Soon, legal marijuana businesses may have a better place to put their cash than a safe or a duffel bag: In the bank.
The wonders of the US constitution have created a situation where 20 states allow marijuana to be used or distributed, but the drug is still illegal according to federal law. That puts legal marijuana businesses in those states in something of a pickle: They can open a business but they can’t open a checking account. While federal law-enforcement officials have been ordered to overlook farms and dispensaries that obey state law (and even, then they don’t always), bank regulators didn’t have a similar exemption until today.
In two new guidance documents, the Treasury department’s Financial Crimes Enforcement Network (Fincen) and and the deputy US attorney general gave banks a carefully worded go-ahead for doing business with marijuana firms. Essentially, as long as a bank determines that a marijuana business is obeying the regulations of its state, and isn’t violating one of eight principles outlined by the attorney general—like providing marijuana to minors, funneling money to a criminal organization, using violence, or trafficking marijuana to states where it is illegal—the bank can take it on as a client.
The rub, however, is that the bank will need to file regular Suspicious Activity Reports detailing all the transactions made by these customers. (A failure to file a SAR about a client exchanging bitcoin for drugs is one reason that crypto-currency entrepreneur Charlie Shrem has been indicted by federal prosecutors.) Banks doing business with marijuana firms will have to file “marijuana limited” SARs with Fincen, basically recognizing that yes, this is illegal, but it exists in a grey area.
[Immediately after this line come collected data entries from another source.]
(** The checks of the fields, step 4 on. *)
Definition parse_fields (payload : string) (config : BanglaQrConfig) (fields : list (Z * string)) :
    res qr_error ParsedPayload :=
  raise (QrValidationError "qr_unsupported_version")
    when (negb (opt_is (dget 0 fields) _PAYLOAD_FORMAT)) else
  match dget 1 fields with
  | None => qr_failed
  | Some poi =>
  if negb (str_in poi [_POI_STATIC; _POI_DYNAMIC]) then qr_failed else
  match dget 52 fields with
  | None => qr_failed
  | Some mcc =>
  if negb (match_mcc mcc) then qr_failed else
  match dget 53 fields with
  | None => qr_failed
  | Some currency =>
  raise (QrValidationError "qr_wrong_currency") when (negb (String.eqb currency _BDT_NUMERIC)) else
  match dget 58 fields with
  | None => qr_failed
  | Some country =>
  raise (QrValidationError "qr_wrong_country") when (negb (String.eqb country _COUNTRY_BD)) else
  match keep_truthy (dget 59 fields), keep_truthy (dget 60 fields) with
  | Some merchant_name, Some merchant_city =>
      let* (amount_minor, qr_type) := parse_poi poi fields in
      let* (tip, fee_fixed_minor, fee_pct) := _parse_tip fields in
      let* (route_class, bangla, card_ids) := _resolve_templates fields config in
      let* hash := payload_hash_of payload in
      let* additional := _parse_additional fields in
      let* language := _parse_language fields in
      Ok (mk_ParsedPayload payload hash qr_type route_class mcc merchant_name merchant_city country
            currency amount_minor tip fee_fixed_minor fee_pct (dget 61 fields) additional language
            bangla card_ids)
  | _, _ => qr_failed
  end end end end end.

Definition parse_and_validate (payload : string) (config : BanglaQrConfig) : res qr_error ParsedPayload :=
  raise (QrValidationError "qr_malformed_tlv") when (negb (truthy payload)) else
  let* objects := walk payload true in
  raise (QrValidationError "qr_reserved_id")
    when (List.existsb (fun o => in_reserved_range (object_id o)) objects) else
  let* _ := _check_crc_object payload objects in
  parse_fields payload config (fields_of objects).
End Codec.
If, however, they suspect the marijuana business of breaking local laws or violating one of the attorney general’s eight principles, they have to file a “marijuana priority” SAR telling federal officials what they think is going on and likely inviting further investigation.
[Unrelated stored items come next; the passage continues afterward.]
Ltac byte_ranges :=
  pose proof (byte_val_range b0); pose proof (byte_val_range b1);
  pose proof (byte_val_range b2); pose proof (byte_val_range b3);
  unfold be32;
  change (2 ^ 31) with 2147483648; change (2 ^ 24) with 16777216;
  change (2 ^ 23) with 8388608; change (2 ^ 16) with 65536;
  change (2 ^ 8) with 256.

Lemma be32_sign : Z.testbit (be32 b0 b1 b2 b3) 31 = (128 <=? byte_val b0).
Proof.
  rewrite Z.testbit_odd, Z.shiftr_div_pow2 by lia. byte_ranges.
  destruct (128 <=? byte_val b0) eqn:E; [apply Z.leb_le in E | apply Z.leb_gt in E].
  - replace (_ / 2147483648) with 1; [reflexivity|].
    Z.div_mod_to_equations. lia.
  - replace (_ / 2147483648) with 0; [reflexivity|].
    Z.div_mod_to_equations. lia.
Qed.

Lemma be32_exponent :
  Z.land (Z.shiftr (be32 b0 b1 b2 b3) 23) 255 =
  2 * (byte_val b0 mod 128) + byte_val b1 / 128.
Proof.
  change 255 with (Z.ones 8).
  rewrite Z.land_ones, Z.shiftr_div_pow2 by lia. byte_ranges.
  Z.div_mod_to_equations. lia.
Qed.

Lemma be32_fraction :
  Z.land (be32 b0 b1 b2 b3) 8388607 =
  65536 * (byte_val b1 mod 128) + 256 * byte_val b2 + byte_val b3.
Proof.
  change 8388607 with (Z.ones 23).
  rewrite Z.land_ones by lia. byte_ranges.
  Z.div_mod_to_equations. lia.
Qed.

(** The decoding of a word agrees with the reading of IEEE 754 binary32
    field by field. *)
Lemma float_of_bits32_fields :
  float_of_bits32 (be32 b0 b1 b2 b3) =
  ieee_binary32 (128 <=? byte_val b0)
                (2 * (byte_val b0 mod 128) + byte_val b1 / 128)
                (65536 * (byte_val b1 mod 128) + 256 * byte_val b2 + byte_val b3).
Proof.
  unfold float_of_bits32. cbv zeta.
  rewrite be32_sign, be32_exponent, be32_fraction, ieee_binary32_cases.
  now rewrite (Z.add_comm 8388608).
Qed.

End Fields.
Because filing these SARs goes above and beyond the regular anti-money laundering checks banks have to perform for most businesses, and because the legal ground around this conflict is so untested, most observers don’t think the largest national banks will start handling payroll for your local weed shack just yet. But the fledgling industry is pleased nonetheless; the executive director of the National Cannabis Industry Association called the decision “a huge victory.” Doing business entirely in cash isn’t just a hassle; keeping that much cash on hand also invites crime, so marijuana advocates see the government’s decision as first step toward bringing the industry into the light.
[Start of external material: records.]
Lemma flatten_is_idempotent_witness :
  flatten (VDict [("breakdown", VDict [("coal", VInt 10)])])
  = Ok [("breakdown_coal", VInt 10)]
  /\ flatten (VDict [("breakdown_coal", VInt 10)]) = Ok [("breakdown_coal", VInt 10)].
Proof.
  split; [reflexivity |].
  exact (proj2 (proj2 (flatten_is_idempotent
                         [("breakdown", VDict [("coal", VInt 10)])]
                         [("breakdown_coal", VInt 10)] eq_refl))).
Defined.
The other winner will be the smaller local credit unions and banks in Washington and Colorado, the two states that legalized recreational marijuana use last year. These institutions are more likely to take on the risk of working with marijuana businesses, and likely better placed to evaluate and underwrite that risk. One forecast by Arcview Market Research suggests legal marijuana could add $2.57 billion to the US economy this year; seizing a chunk of that pie could be a very lucrative move for a small bank with an eye on the main chance.